José Jaramillo


Lo sucedido en las elecciones presidenciales del pasado 29 de mayo creó más confusiones que buenas expectativas entre quienes no tienen aspiraciones distintas de lograr el bienestar de Colombia, tan esquivo por el manejo errático, autocrático y clientelista que se le da a la administración pública. El gobierno central, y los apéndices regionales; el Congreso Nacional, las Asambleas Departamentales y los Concejos Municipales, así como los entes de control y, peor aún, la Justicia, han caído en desprestigio, “al peso de su propia podredumbre”, como se dijo en su momento de la hegemonía conservadora (1885-1930). Lo que confirma que la historia se repite. La administración pública, en todas sus instancias, se convirtió en botín de pirata; y las instituciones conductoras, reguladoras y fiscalizadoras del Estado obedecen a intereses perversos de quienes los escogen. Y, “como no hay situación, por mala que sea, que no sea susceptible de empeorar”, los titulares de los órganos de control, que se supone deben vigilar los actos del ejecutivo central y de los gobiernos regionales y municipales, son escogidos por estos a su conveniencia, por sí mismos, o a través de congresistas, diputados y concejales, aliados incondicionales. Los entes de control, además, son fortines burocráticos, para fortalecer al “soberano” (ejecutivo) y a los grupos políticos afectos a él.

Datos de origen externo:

(* ===== verification/Scripted.v ===== *)
(** * A scripted world

    A transport whose operating system follows a script, and environments built
    from it: the concrete inputs on which the development evaluates the
    client.  [None] is a failing call, [Some d] a working one whose datagram,
    where one is received, is [d]. *)

From S2P Require Export ClientRun.

#[local] Open Scope Z_scope.

Record ScriptedSocket := MkScriptedSocket { open_ : bool; shut_ : bool }.

Definition scripted_error : exn := RuntimeError "scripted network error".

Definition scripted_receive (a : option (list Z)) (capacity : Z) (t t' : ScriptedSocket)
    : result (list Z) :=
  if negb (open_ t) then Throw (RuntimeError "UDP socket is not connected")
  else if shut_ t || shut_ t' then Ok []
  else match a with Some d => Ok (take (Z.to_nat capacity) d) | None => Throw scripted_error end.

#[export] Instance scripted_transport : TransportOps := {|
  transport := ScriptedSocket;
  os_answer := option (list Z);
  transport_initial := MkScriptedSocket false true;
  transport_connect a host port t :=
    match a with Some _ => (Ok tt, MkScriptedSocket true false) | None => (Throw scripted_error, t) end;
  transport_send a bytes t :=
    if negb (open_ t) then Throw (RuntimeError "UDP socket is not connected")
    else match a with Some _ => Ok tt | None => Throw scripted_error end;
  transport_receive a capacity timeout t t' := scripted_receive a capacity t t';
  transport_shutdown t := MkScriptedSocket (open_ t) true;
  transport_close t := MkScriptedSocket false true;
  is_connected := open_;
  is_shutdown := shut_;
|}.

#[export] Instance scripted_laws : TransportLaws scripted_transport.
Proof.
  split; simpl; try done.
  - intros [d|] _ _ t t'; [|done]. intros [= <-]. done.
  - intros [d|] _ _ t t' e; [done|]. by intros [= _ <-].
  - intros a _ t. by destruct (open_ t).
  - intros a cap _ t t' bytes. unfold scripted_receive. by destruct (open_ t).
  - intros a cap _ t t' bytes. unfold scripted_receive. destruct (open_ t); [|done].
    simpl. intros H [E|E]; rewrite E, ?orb_true_r in H; by injection H.
  - intros a cap _ t t' bytes Hc. unfold scripted_receive. destruct (open_ t); [|done]. simpl.
    destruct (_ || _); [intros [= <-]; simpl; lia|]. destruct a as [d|]; [|done].
    intros [= <-]. rewrite length_take. lia.
Qed.

#[export] Existing Instance linux_x86_64.

(** A record that the sensor numbers [k]. *)
Definition record_of (k : nat) : RawRecord :=
  MkRawRecord (Z.of_nat k) (Z.of_nat k) 0 1000 (-2000) int32_max int32_min 5 0.

Definition example_config : Config :=
  default_config <| calibration_override := Some example_calibration |>.

(** The world right after [start] on a constructed client. *)
Definition started (config : Config) : World scripted_transport :=
  let i := impl_members config in
  MkWorld (snd (start_section true (Ok 1%positive) i)) 0 [].

(** A millisecond per step, from one; one thread calls [stop] at [stop_at]. *)
Definition scripted_env (stop_at : nat) (data : nat -> option (list Z)) : Env scripted_transport :=
  MkEnv (fun k => 1000000 * (Z.of_nat k + 1))
    (fun k => if (k =? stop_at)%nat then [ActStopFlag; ActStopCommand (data k)] else [])
    data
    (fun _ _ => Throw (DiscoveryError "no sensor"))
    (fun _ => CallbackReturns).

(** Good records until the end. *)
Definition streaming_env : Env scripted_transport :=
  scripted_env 60 (fun k => Some (wire_record (record_of k))).

(** The state of a finished run, or the initial one. *)
Definition run_result (env : Env scripted_transport) (fuel : nat) (config : Config)
    : World scripted_transport :=
  match run env fuel (started config) with Some w => w | None => started config end.

Example streaming_run :
  let h := health_ (im (run_result streaming_env 30 example_config)) in
  (state h, received_count h, delivered_count h, lost_count h) = (Stopped, 4, 4, 30).
Proof. vm_compute. reflexivity. Qed.
(** The critical sections of a session that change the state. *)
Inductive session_section : (Impl T -> Impl T) -> Prop :=
| sec_connecting : session_section (set_health (fun h => h <| state := Connecting |>))
| sec_apply c : session_section (apply_configuration c)
| sec_begin : session_section (fun i => i <| rdt_sequence_ := rdt_reset (rdt_sequence_ i) |>
                                         <| ft_sequence_ := ft_begin_session (ft_sequence_ i) |>)
| sec_timeout valid : session_section (fun i => snd (timeout_section valid i))
| sec_malformed : session_section (fun i => snd (malformed_section i))
| sec_wellformed : session_section (fun i => i <| consecutive_malformed_ := 0 |>)
| sec_record r at_ : session_section (fun i => snd (record_section r at_ i))
| sec_callback_error m : session_section (set_health (fun h =>
    h <| callback_error_count := inc64 (callback_error_count h) |> <| last_error := m |>))
| sec_deliver s : session_section (deliver_section s).
(** A section leaves the fault code alone and never writes [Faulted]. *)
Lemma session_section_health f (i : Impl T) : session_section f ->
  health_fault_code (health_ (f i)) = health_fault_code (health_ i) /\
  (state (health_ (f i)) = Faulted -> state (health_ i) = Faulted).
Proof.
  destruct 1; try done.
  - unfold apply_configuration. repeat case_match; done.
  - unfold timeout_section. case_match; done.
  - unfold record_section. destruct (rdt_observe _ _) as [rt rdt], (ft_observe _ _) as [ft kind].
    destruct (sensor_configuration _); [|done]. cbv zeta. set (i1 := i <| rdt_sequence_ := rt |> <| _ := _ |>).
    pose proof (count_record_view r at_ rdt kind (classify_status (status r)) i1) as Hv.
    injection Hv as Hs Hc. destruct (_ && _); simpl; by rewrite ?Hc, ?Hs.
Qed.

Lemma session_move_latch_inv (w w' : World T) : session_move w w' -> latch_inv w -> latch_inv w'.
Proof.
  destruct 1 as [w f Hf Hn|w a r t Hs _|w a e w' Hst Hs Es|w a w' Hst Hs Es|w s answer _]; intros Hw.
  - destruct Hw as [Hc Hs]. pose proof (session_section_latch f (im w) Hf) as El.
    destruct (session_section_health f (im w) Hf) as [Ec Es].
    assert (faulted_ (im (set_im (f (im w)) w)) = false) as Hn' by (unfold faulted_; simpl; by rewrite El).
    split.
    + unfold fault_code_. simpl. by rewrite Ec, El.
    + rewrite Hn'. split; [|done]. intros H. apply Hs, Es in H || apply Es, Hs in H. congruence.
  - by apply (latch_inv_same w).
  - apply send_command_log in Es as ->. by apply (latch_inv_same w).
  - apply send_command_log in Es as ->. by apply (latch_inv_same w).
  - by apply (latch_inv_same w).
Qed.

Lemma loop_move_latch_inv (w w' : World T) : loop_move w w' -> latch_inv w -> latch_inv w'.
Proof.
  destruct 1 as [w a|w code m Hc|w m Hn]; intros Hw.
  - apply (latch_inv_same w); [| |done]; unfold close_section; by destruct (session_started_ _).
  - destruct Hw as [Hc' Hs]. unfold latch_inv, fault_section, fault_code_, faulted_.
    destruct (publish true _ _ code m) as [[[] l] h] eqn:E; simpl.
    + apply publish_won in E as (_ & El & Es & Ec & _). unfold latch_code, faulted.
      rewrite El, Es, Ec. rewrite bool_decide_eq_false_2 by done. done.
    + apply publish_lost in E as (-> & -> & _). done.
  - destruct Hw as [Hc Hs]. split; [exact Hc|]. simpl. split; [done|]. intros H.
    change (faulted_ (im w) = true) in H. congruence.
Qed.

(** [finish_session] and [stop] write [Stopped] only without a fault. *)
Lemma guarded_stopped_latch_inv (w : World T) (i : Impl T) :
  health_ i = health_ (im w) -> fault_latch_ i = fault_latch_ (im w) ->
  latch_inv w -> latch_inv (set_im (mark_stopped i) w).
Proof.
  intros Eh El Hw. assert (latch_inv (set_im i w)) as Hi by by apply (latch_inv_same w).
  unfold mark_stopped. destruct (faulted_ i) eqn:E; [done|]. destruct Hi as [Hc Hs].
  split; [exact Hc|]. split; [done|]. intros H. change (faulted_ i = true) in H. congruence.
Qed.
#[export] Instance Handle_eq_dec : EqDecision Handle.
Proof. solve_decision. Defined.

(** [notify_all] on both condition variables. *)
Definition wake_wait (v : Wait) : Wait := match v with Asleep => Woken | _ => v end.

Definition wake_lifecycle (p : Pc) : Pc :=
  match p with
  | StartIdleWait cb v => StartIdleWait cb (wake_wait v)
  | StartExitWait cb v => StartExitWait cb (wake_wait v)
  | StopIdleWait k v => StopIdleWait k (wake_wait v)
  | _ => p
  end.

Definition wake_first (p : Pc) : Pc :=
  match p with
  | BackoffWait v => BackoffWait (wake_wait v)
  | FirstWait c v => FirstWait c (wake_wait v)
  | _ => p
  end.

Definition wake (p : Pc) : Pc := wake_first (wake_lifecycle p).

Definition wake_thread (f : Pc -> Pc) (th : Thread) : Thread := MkThread (role th) (f (pc th)).

(** Whether the program counter is one that holds the mutex: between finding a
    predicate false and sleeping, or in the middle of [stop]. *)
Definition holds_lifecycle (p : Pc) : bool :=
  match p with
  | StartIdleWait _ Blocking | StartExitWait _ Blocking | StopIdleWait _ Blocking
  | StopCommand _ => true
  | _ => false
  end.

Definition holds_data (p : Pc) : bool :=
  match p with BackoffWait Blocking | FirstWait _ Blocking => true | _ => false end.

(** The wait the thread is in moves on. *)
Definition set_wait (v : Wait) (p : Pc) : option Pc :=
  match p with
  | BackoffWait _ => Some (BackoffWait v)
  | FirstWait c _ => Some (FirstWait c v)
  | StartIdleWait cb _ => Some (StartIdleWait cb v)
  | StartExitWait cb _ => Some (StartExitWait cb v)
  | StopIdleWait k _ => Some (StopIdleWait k v)
  | _ => None
  end.

Definition asleep (p : Pc) : bool :=
  match p with
  | BackoffWait Asleep | FirstWait _ Asleep | StartIdleWait _ Asleep | StartExitWait _ Asleep
  | StopIdleWait _ Asleep => true
  | _ => false
  end.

Lo que se ha visto de tiempo atrás en la elección de gobernantes y legisladores es una seguidilla de desaciertos, causada por la manipulación de los electores que deciden el ordenamiento democrático de la Nación. Los comicios se manejan a través de clanes regionales, que se identifican con apellidos de castas dominantes, que no son otra cosa que empresarios de cadenas de “comercialización” de votos. Entre los clanes se negocian apoyos electorales para aspirantes a senadores, que son de circunscripción nacional. De ahí que un candidato oriundo de determinado departamento obtenga votos en otros lugares donde nadie sabe quién es. En el comercio de electores también existe el micro-tráfico, como corrupción en pequeña escala. La gente vota por candidatos que no conoce, porque le pagan.
Además del efectivo, también se usa como “remuneración” a electores, y a traficantes de votos, la contratación oficial, los nombramientos en cargos públicos, el manejo de entidades industriales y comerciales del Estado (“si gana, decía un político a un candidato a gobernador, cuando le anunció su adhesión, mi cuota es la Licorera”) y la diplomacia. Esta última es muy apetecida.
Frente a ese panorama se encuentran los electores para la segunda vuelta de las elecciones presidenciales el 19 de junio. Y para las que siguen de gobernadores, alcaldes, diputados y concejales.
De momento, los colombianos deben escoger su próximo presidente entre dos personajes cuyas personalidades, experiencia y formación no ofrecen una mínima garantía de que el gobierno, y todas las instituciones que conforman el Estado, vayan a superar la mediocridad que se incrustó en el país desde tiempo atrás.